AVAILABLE RECORDS Block Start

(** X20. The life of a callback on a connected attribute transport that
    holds no handle: [set_callback cb1] subscribes with one device call;
    from there a second [set_callback cb2] is refused as already set and
    changes nothing, while [set_callback None] releases the handle with
    one device call; after that release [set_callback cb2] subscribes
    again. *)
Theorem set_callback_life_cycle (self : TangoTransport.t)
    (a : AttributeProxy.t) (cb1 cb2 : Callback) (eid1 eid2 : Z)
    (s : Result Z) (r : Result unit) :
  TangoTransport.proxies self !! TangoTransport.read_trl self
  = Some (Endpoint (Attribute a)) ->
  AttributeProxy._eid a = None ->
  eid1 <> 0%Z ->
  let e1 := TangoTransport.set_callback self (Some cb1) (Ok eid1) r in
  let e2 := TangoTransport.set_callback (after e1) (Some cb2) s r in
  let e3 := TangoTransport.set_callback (after e1) None s (Ok tt) in
  let e4 := TangoTransport.set_callback (after e3) (Some cb2) (Ok eid2) r in
  (result e1 = Ok tt
   /\ calls e1 = [subscribe_event (AttributeProxy._name a)])
  /\ e2 = {| after := after e1; calls := [];
             result := Raise (AssertionError
                                "Cannot set a callback when one is already set") |}
  /\ (result e3 = Ok tt /\ calls e3 = [unsubscribe_event eid1])
  /\ (result e4 = Ok tt
      /\ calls e4 = [subscribe_event (AttributeProxy._name a)]).
Proof.
  intros Hslot Heid Hne e1 e2 e3 e4.
  assert (Hz : (eid1 =? 0)%Z = false) by (apply Z.eqb_neq; exact Hne).
  set (a1 := {| AttributeProxy._proxy := AttributeProxy._proxy a;
                AttributeProxy._name := AttributeProxy._name a;
                AttributeProxy._event_callback := Some cb1;
                AttributeProxy._eid := Some eid1 |}).
  set (a3 := {| AttributeProxy._proxy := AttributeProxy._proxy a;
                AttributeProxy._name := AttributeProxy._name a;
                AttributeProxy._event_callback := None;
                AttributeProxy._eid := None |}).
  assert (H1 : e1 = {| after := TangoTransport.set_proxy self
                                  (TangoTransport.read_trl self) (Attribute a1);
                       calls := [subscribe_event (AttributeProxy._name a)];
                       result := Ok tt |}).
  { subst e1. rewrite (set_callback_on_attribute self a _ _ _ Hslot).
    unfold AttributeProxy.has_subscription, AttributeProxy.subscribe_callback.
    cbn. rewrite Heid. reflexivity. }
  assert (Hs1 : TangoTransport.proxies (after e1)
                  !! TangoTransport.read_trl (after e1)
                = Some (Endpoint (Attribute a1))).
  { rewrite H1. apply read_slot_after_set_proxy. }
  assert (H3 : e3 = {| after := TangoTransport.set_proxy (after e1)
                                  (TangoTransport.read_trl (after e1))
                                  (Attribute a3);
                       calls := [unsubscribe_event eid1];
                       result := Ok tt |}).
  { subst e3. rewrite (set_callback_on_attribute _ a1 _ _ _ Hs1).
    unfold AttributeProxy.unsubscribe_callback. cbn. rewrite Hz. reflexivity. }
  assert (Hs3 : TangoTransport.proxies (after e3)
                  !! TangoTransport.read_trl (after e3)
                = Some (Endpoint (Attribute a3))).
  { rewrite H3. apply read_slot_after_set_proxy. }
  split; [rewrite H1; split; reflexivity|].
  split.
  { subst e2. rewrite (set_callback_on_attribute _ a1 _ _ _ Hs1).
    unfold AttributeProxy.has_subscription. cbn. rewrite Hz. reflexivity. }
  split; [rewrite H3; split; reflexivity|].
  subst e4. rewrite (set_callback_on_attribute _ a3 _ _ _ Hs3).
  split; reflexivity.
Qed.
(** A call of [next] that does not end in [StopIteration] leaves the
    cache as it is. *)
Lemma gen_next_cache (g : Gen) (w w' : W) r :
  gen_next E g w = (w', r) ->
  (forall g', r <> Ok (None, g')) ->
  cache w' = cache w.
Proof.
  assert (Hf : forall c rest buff (w1 w2 : W) r1,
             stream_fetch E c rest buff w1 = (w2, r1) ->
             (forall g', r1 <> Ok (None, g')) -> cache w2 = cache w1).
  { intros c [|batch rest] buff w1 w2 r1.
    - unfold stream_fetch, bind, cache_set, ret. intros [= <- <-] Hr.
      now destruct (Hr GFinished).
    - rewrite stream_fetch_cons. now intros [= <- <-]. }
  destruct g as [cached|c|c results a rest [b|]|]; simpl.
  - now intros [= <- <-].
  - unfold bind, log. intros H Hr. now apply Hf in H.
  - unfold bind.
    destruct (accumulate_frame results w b 0) as (Hc & _).
    destruct (accumulate b 0 results w) as [w1 [[]|e]]; simpl in Hc.
    + intros H Hr. apply Hf in H; congruence.
    + now intros [= <- <-].
  - intros H Hr. now apply Hf in H.
  - intros [= <- <-] Hr. now destruct (Hr GFinished).
Qed.

Lemma drain_cache fuel : forall (g : Gen) (w w' : W) r,
  drain E fuel g w = (w', r) ->
  (forall items, r <> Ok (Some items)) ->
  cache w' = cache w.
Proof.
  induction fuel as [|fuel IH]; intros g w w' r.
  - simpl. now intros [= <- <-].
  - simpl. unfold bind at 1.
    destruct (gen_next E g w) as [w1 r1] eqn:Hn.
    destruct r1 as [[[a|] g']|e].
    + pose proof (gen_next_cache g _ _ _ Hn ltac:(discriminate)) as Hc.
      rewrite consume_yield.
      destruct (drain E fuel g' w1) as [w2 r2] eqn:Hd.
      destruct r2 as [later|e].
      * intros [= <- <-] Hr. rewrite <- Hc.
        apply (IH _ _ _ _ Hd). intros items [= ->].
        now destruct (Hr _ eq_refl).
      * intros [= <- <-] _. rewrite <- Hc.
        apply (IH _ _ _ _ Hd). discriminate.
    + intros [= <- <-] Hr. now destruct (Hr []).
    + intros [= <- <-] _.
      apply (gen_next_cache g _ _ _ Hn). discriminate.
Qed.

(** X1: The cache is written only when the consumer sees the generator stop:
    a consumer that gives up early, or that is stopped by an exception of
    the generator, leaves the cache as it was before the first [next]. *)
Theorem unfinished_stream_not_cached (fuel : nat) (g : Gen) (w w' : W) r :
  drain E fuel g w = (w', r) ->
  (forall items, r <> Ok (Some items)) ->
  cache w' = cache w.
Proof. apply drain_cache. Qed.

Lemma miss_state (w : W) segments context stream :
  get_cache E (cache w) segments context = None ->
  chat (fst (generate_batch_base E segments context stream w)) = true
  /\ current_infer (fst (generate_batch_base E segments context stream w))
     = Some (infers w)
  /\ infers (fst (generate_batch_base E segments context stream w))
     = S (infers w).
Proof.
  intros Hmiss. destruct segments as [|seg0 rest].
  - unfold generate_batch_base, bind, cache_get. rewrite Hmiss.
    now conjuncts.
  - destruct stream.
    + rewrite (miss_stream _ _ _ _ Hmiss). now conjuncts.
    + rewrite (miss_batch _ _ _ _ Hmiss).
      match goal with |- context [res_map to_audio ?r] =>
        destruct (res_map to_audio r) end; now conjuncts.
Qed.

Lemma start_fails (w : W) segments context stream s e :
  get_cache E (cache w) segments context = None ->
  s = LoadRaises e \/ s = InferRaises e ->
  generate_batch_base_with E s segments context stream w
  = ({| heap := heap w; cache := cache w;
        chat := match s with LoadRaises _ => chat w | _ => true end;
        current_infer := current_infer w; infers := infers w;
        calls := calls w ++ [CLoad] |}, Raise e).
Proof.
  intros Hmiss Hs. unfold generate_batch_base_with, bind, cache_get.
  rewrite Hmiss. destruct Hs as [-> | ->]; reflexivity.
Qed.

(** X2: After a call that missed the cache and created its backend,
    whatever its batch, its mode and its outcome from there on, the model
    is loaded and [interrupt] succeeds: it is passed to the backend object
    that call created.  When [load_chat_tts] or [ChatTTSInfer] raises
    instead, the exception leaves [generate_batch_base] before
    [current_infer] is assigned: the recorded backend and the cache are
    those of before the call, so [interrupt] raises [AttributeError] when
    no earlier call recorded a backend, and goes to the earlier backend
    otherwise. *)
Theorem interrupt_after_miss (w : W) segments context stream
    (s : Startup) :
  get_cache E (cache w) segments context = None ->
  match s with
  | Started =>
      generate_batch_base_with E Started segments context stream w
      = generate_batch_base E segments context stream w
      /\ exists w',
           interrupt (fst (generate_batch_base_with E Started segments
                             context stream w))
           = (w', Ok tt)
           /\ calls w'
              = calls (fst (generate_batch_base_with E Started segments
                              context stream w))
                ++ [CInterrupt (infers w)]
           /\ is_loaded w' = true
  | LoadRaises e | InferRaises e =>
      exists w1,
        generate_batch_base_with E s segments context stream w
        = (w1, Raise e)
        /\ current_infer w1 = current_infer w
        /\ cache w1 = cache w
        /\ (current_infer w = None ->
            interrupt w1 = (w1, Raise AttributeError))
        /\ (forall infer,
              current_infer w = Some infer ->
              exists w',
                interrupt w1 = (w', Ok tt)
                /\ calls w' = calls w1 ++ [CInterrupt infer])
  end.
Proof.
  intros Hmiss.
  assert (Hfail : forall e,
             s = LoadRaises e \/ s = InferRaises e ->
             exists w1,
               generate_batch_base_with E s segments context stream w
               = (w1, Raise e)
               /\ current_infer w1 = current_infer w
               /\ cache w1 = cache w
               /\ (current_infer w = None ->
                   interrupt w1 = (w1, Raise AttributeError))
               /\ (forall infer,
                     current_infer w = Some infer ->
                     exists w',
                       interrupt w1 = (w', Ok tt)
                       /\ calls w' = calls w1 ++ [CInterrupt infer])).
  { intros e Hs. eexists. split; [now apply start_fails|].
    conjuncts; try reflexivity.
    - intros Hn. unfold interrupt. cbn [current_infer]. now rewrite Hn.
    - intros infer Hi. unfold interrupt, log. cbn [current_infer].
      rewrite Hi. eexists. split; reflexivity. }
  destruct s as [|e|e]; [|apply Hfail; now left | apply Hfail; now right].
  split; [reflexivity|].
  change (generate_batch_base_with E Started segments context stream w)
    with (generate_batch_base E segments context stream w).
  destruct (miss_state w segments context stream Hmiss) as (Hc & Hi & _).
  unfold interrupt, log. rewrite Hi.
  eexists. split; [reflexivity|]. split; [reflexivity | exact Hc].
Qed.

(** X3: Once a backend has been recorded, no operation of the model clears
    it: generation calls, [next] on a generator, a consumer's loop,
    [interrupt] and [unload] all leave [current_infer] set, so [interrupt]
    never again meets [None]. *)
Theorem current_infer_stays_set (w : W) :
  is_Some (current_infer w) ->
  (forall segments context stream,
      is_Some (current_infer
                 (fst (generate_batch_base E segments context stream w))))
  /\ (forall g, is_Some (current_infer (fst (gen_next E g w))))
  /\ is_Some (current_infer (fst (interrupt w)))
  /\ is_Some (current_infer (fst (unload w))).
Proof.
  intros Hset. conjuncts.
  - intros segments context stream.
    destruct (get_cache E (cache w) segments context) as [cached|] eqn:Hc.
    + unfold generate_batch_base, bind, cache_get. rewrite Hc.
      now destruct stream.
    + destruct (miss_state w segments context stream Hc) as (_ & -> & _).
      now eexists.
  - intros g. now destruct (gen_next_frame g w) as (_ & -> & _).
  - unfold interrupt. destruct (current_infer w) eqn:Hc.
    + simpl. rewrite Hc. now eexists.
    + simpl. now rewrite Hc.
  - exact Hset.
Qed.
(** * StateManager: the store registry of xpresscue-connect

    A shallow embedding of [src/state/state.manager.ts].  The class
    [StateManager] owns a JavaScript [Map<string, Store>] and a
    [Subject<void>] called [destroy$]; it routes the events of the player
    client to the stores and exposes [refresh], [reset], [getStore],
    [hasStore], [get], [select] and [destroy].

    Layout of the development:
    - [JsValue], [Exn]: the JavaScript values and thrown values involved;
    - [JsMap]: a [Map] with string keys, in insertion order;
    - the monad [M]: state passing, a log of effects, and exceptions;
    - [Store]: the contract of a store (its class lives in [state.utils],
      which this development does not have; it is modelled from the
      specification);
    - the [StateManager] methods, one definition per method of the class;
    - the properties of the registry. *)

From Stdlib Require Import String List ZArith Bool Arith Lia.
Import ListNotations.
Local Open Scope string_scope.
Local Open Scope list_scope.

Set Implicit Arguments.

(* ===================================================================== *)
(** ** JavaScript values *)
(* ===================================================================== *)

(** The values a store caches: numbers, strings and composite objects
    (an object is the list of its own properties). *)
#[local] Set Warnings "-register-all".
Inductive JsValue : Type :=
| JUndefined
| JNum (n : Z)
| JStr (s : string)
| JObj (props : list (string * JsValue)).
#[local] Set Warnings "+register-all".

(** Property access [v[key]]: [undefined] when the property is absent or
    [v] is not an object. *)
Fixpoint lookup_prop (key : string) (props : list (string * JsValue)) : JsValue :=
  match props with
  | [] => JUndefined
  | (k, v) :: rest => if String.eqb k key then v else lookup_prop key rest
  end.

Definition prop (key : string) (v : JsValue) : JsValue :=
  match v with
  | JObj props => lookup_prop key props
  | _ => JUndefined
  end.

(** A value, or one of its sub-fields: what [get(key?)] and
    [select(key?)] narrow a store to. *)
Definition project (key : option string) (v : JsValue) : JsValue :=
  match key with
  | None => v
  | Some k => prop k v
  end.

(** What a [throw] or a rejected promise carries.  [Error msg] is the
    value built by [Error(`...`)] in [getStore]; [RemoteFailure] stands
    for whatever a store's own [refresh()] rejects with. *)
Inductive Exn : Type :=
| Error (message : string)
| RemoteFailure (reason : string).

(* ===================================================================== *)
(** ** [Map<string, V>] in insertion order *)
(* ===================================================================== *)

Module JsMap.

Section Defs.
Context {V : Type}.

(** Entries in insertion order.  A JavaScript [Map] never holds a key
    twice: [set] on a present key overwrites the value where it stands. *)
Definition t : Type := list (string * V).

Definition empty : t := [].

Fixpoint get (k : string) (m : t) : option V :=
  match m with
  | [] => None
  | (k', v) :: rest => if String.eqb k' k then Some v else get k rest
  end.

Definition has (k : string) (m : t) : bool :=
  match get k m with
  | Some _ => true
  | None => false
  end.

Fixpoint set (k : string) (v : V) (m : t) : t :=
  match m with
  | [] => [(k, v)]
  | (k', v') :: rest =>
      if String.eqb k' k then (k', v) :: rest else (k', v') :: set k v rest
  end.

Definition keys (m : t) : list string := map fst m.

Definition values (m : t) : list V := map snd m.

(** No key occurs twice (decidable, so that it can be evaluated). *)
Fixpoint distinct (ks : list string) : bool :=
  match ks with
  | [] => true
  | k :: rest => negb (existsb (String.eqb k) rest) && distinct rest
  end.

End Defs.

Arguments t : clear implicits.

End JsMap.

(* ===================================================================== *)
(** ** Computations: state, effects and exceptions *)
(* ===================================================================== *)

(** A method of an object whose state has type [S] is a function from
    the state before the call to an [Outcome]: the value returned or the
    exception thrown (for an [async] method: the value the promise
    resolves to or the reason it rejects with), the state after the
    call, and the effects performed, oldest first.  An exception does not
    undo the mutations made before it. *)

Section Computation.

Variables E S : Type.

Record Outcome (A : Type) : Type := mkOutcome {
  result : Exn + A;
  final : S;
  trace : list E
}.

Definition M (A : Type) : Type := S -> Outcome A.

Definition ret {A} (a : A) : M A :=
  fun s => mkOutcome (inr a) s [].

Definition throw {A} (e : Exn) : M A :=
  fun s => mkOutcome (inl e) s [].

Definition bind {A B} (c : M A) (k : A -> M B) : M B :=
  fun s =>
    let o := c s in
    match result o with
    | inl e => mkOutcome (inl e) (final o) (trace o)
    | inr a =>
        let o' := k a (final o) in
        mkOutcome (result o') (final o') (trace o ++ trace o')
    end.

Definition tell (es : list E) : M unit :=
  fun s => mkOutcome (inr tt) s es.

Definition read : M S :=
  fun s => mkOutcome (inr s) s [].

Definition write (s : S) : M unit :=
  fun _ => mkOutcome (inr tt) s [].

(** A pure computation that may throw. *)
Definition lift {A} (r : Exn + A) : M A :=
  match r with
  | inl e => throw e
  | inr a => ret a
  end.

End Computation.

Arguments ret {E S A} a.
Arguments throw {E S A} e.
Arguments bind {E S A B} c k.
Arguments tell {E S} es.
Arguments read {E S}.
Arguments write {E S} s.
Arguments lift {E S A} r.
Arguments result {E S A} o.
Arguments final {E S A} o.
Arguments trace {E S A} o.

Declare Scope js_scope.
Delimit Scope js_scope with js.
Notation "x <- c ;; k" := (bind c (fun x => k))
  (at level 100, c at next level, right associativity) : js_scope.
Notation "c ;; k" := (bind c (fun _ => k))
  (at level 100, right associativity) : js_scope.
Local Open Scope js_scope.

(* ===================================================================== *)
(** ** The store contract *)
(* ===================================================================== *)

(** What the remote answers to the pull a store's [refresh()] makes: the
    authoritative value, or a failure. *)
Inductive PullResult : Type :=
| Pulled (v : JsValue)
| Rejected (e : Exn).

(** The methods of a store that mutate it. *)
Inductive Method : Type :=
| MRefresh
| MReset
| MSet (v : JsValue).

(** What a store does that is visible from outside it. *)
Inductive StoreEffect : Type :=
| Called (m : Method)          (* one of its methods is invoked *)
| Request                      (* it asks the remote for its state *)
| Response (r : PullResult)    (* the answer of the remote arrives *)
| Emit (v : JsValue).          (* its change channel publishes [v] *)

Module Store.

(** Modelled from the spec: the class [Store] of [state.utils], of which
    only the import is in the sources.  The specification gives a store
    a current [value], a store-defined default, a change-notification
    channel, and five capabilities: [set(v)] overwrites the value;
    [reset()] synchronously restores the default, with no network
    interaction; [refresh()] pulls the current state from the remote
    source and updates the value, or fails; [get(key?)] reads the value
    or one of its sub-fields; [select(key?)] subscribes to the changes.
    A store has no capability that closes its channel. *)
Record t : Type := mk {
  default : JsValue;
  value : JsValue
}.

Definition Task (A : Type) : Type := M StoreEffect t A.

(** Modelled from the spec: the constructor of a store, which leaves it
    holding its default. *)
Definition create (init : JsValue) : t := mk init init.

(** Modelled from the spec: the one way a store changes, shared by
    [set], [reset] and [refresh]: the value is overwritten and the
    change channel notifies its subscribers. *)
Definition publish (v : JsValue) : Task unit :=
  s <- read ;;
  write (mk (default s) v) ;;
  tell [Emit v].

(** Modelled from the spec: [Store.set(value)], the synchronous
    overwrite the manager uses for the events that carry a state. *)
Definition set (v : JsValue) : Task unit :=
  tell [Called (MSet v)] ;;
  publish v.

(** Modelled from the spec: [Store.reset()], the synchronous revert to
    the store-defined default, with no network interaction. *)
Definition reset : Task unit :=
  tell [Called MReset] ;;
  s <- read ;;
  publish (default s).

(** Modelled from the spec: [Store.refresh()] up to its suspension; the
    pull is sent to the remote. *)
Definition refresh_begin : Task unit :=
  tell [Called MRefresh; Request].

(** Modelled from the spec: [Store.refresh()] from the moment the remote
    has answered; the value pulled becomes the value of the store, or
    the failure of the pull is the failure of [refresh()]. *)
Definition refresh_settle (answer : PullResult) : Task unit :=
  tell [Response answer] ;;
  match answer with
  | Pulled v => publish v
  | Rejected e => throw e
  end.

(** Modelled from the spec: [Store.refresh()] with its pull answered at
    once. *)
Definition refresh (answer : PullResult) : Task unit :=
  refresh_begin ;;
  refresh_settle answer.

(** Modelled from the spec: [Store.get(key?)], the current value or the
    named sub-field of a composite value. *)
Definition get (key : option string) (s : t) : JsValue :=
  project key (value s).

End Store.

(* ===================================================================== *)
(** ** Observables *)
(* ===================================================================== *)

(** Where the items of an observable come from: an event of the player
    client ([client.fromEvent(name)]) or the change channel of a store,
    optionally narrowed to one sub-field. *)
Inductive Source : Type :=
| FromEvent (event : string)
| Changes (store : string) (key : option string).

AVAILABLE RECORDS Block End

Take the lines from the top of the data through the one that contains "[subscribe_event (AttributeProxy._name a)])." and copy them exactly, leaving out every line after it.

* **TASK ANSWER**:
(** X20. The life of a callback on a connected attribute transport that
    holds no handle: [set_callback cb1] subscribes with one device call;
    from there a second [set_callback cb2] is refused as already set and
    changes nothing, while [set_callback None] releases the handle with
    one device call; after that release [set_callback cb2] subscribes
    again. *)
Theorem set_callback_life_cycle (self : TangoTransport.t)
    (a : AttributeProxy.t) (cb1 cb2 : Callback) (eid1 eid2 : Z)
    (s : Result Z) (r : Result unit) :
  TangoTransport.proxies self !! TangoTransport.read_trl self
  = Some (Endpoint (Attribute a)) ->
  AttributeProxy._eid a = None ->
  eid1 <> 0%Z ->
  let e1 := TangoTransport.set_callback self (Some cb1) (Ok eid1) r in
  let e2 := TangoTransport.set_callback (after e1) (Some cb2) s r in
  let e3 := TangoTransport.set_callback (after e1) None s (Ok tt) in
  let e4 := TangoTransport.set_callback (after e3) (Some cb2) (Ok eid2) r in
  (result e1 = Ok tt
   /\ calls e1 = [subscribe_event (AttributeProxy._name a)])
  /\ e2 = {| after := after e1; calls := [];
             result := Raise (AssertionError
                                "Cannot set a callback when one is already set") |}
  /\ (result e3 = Ok tt /\ calls e3 = [unsubscribe_event eid1])
  /\ (result e4 = Ok tt
      /\ calls e4 = [subscribe_event (AttributeProxy._name a)]).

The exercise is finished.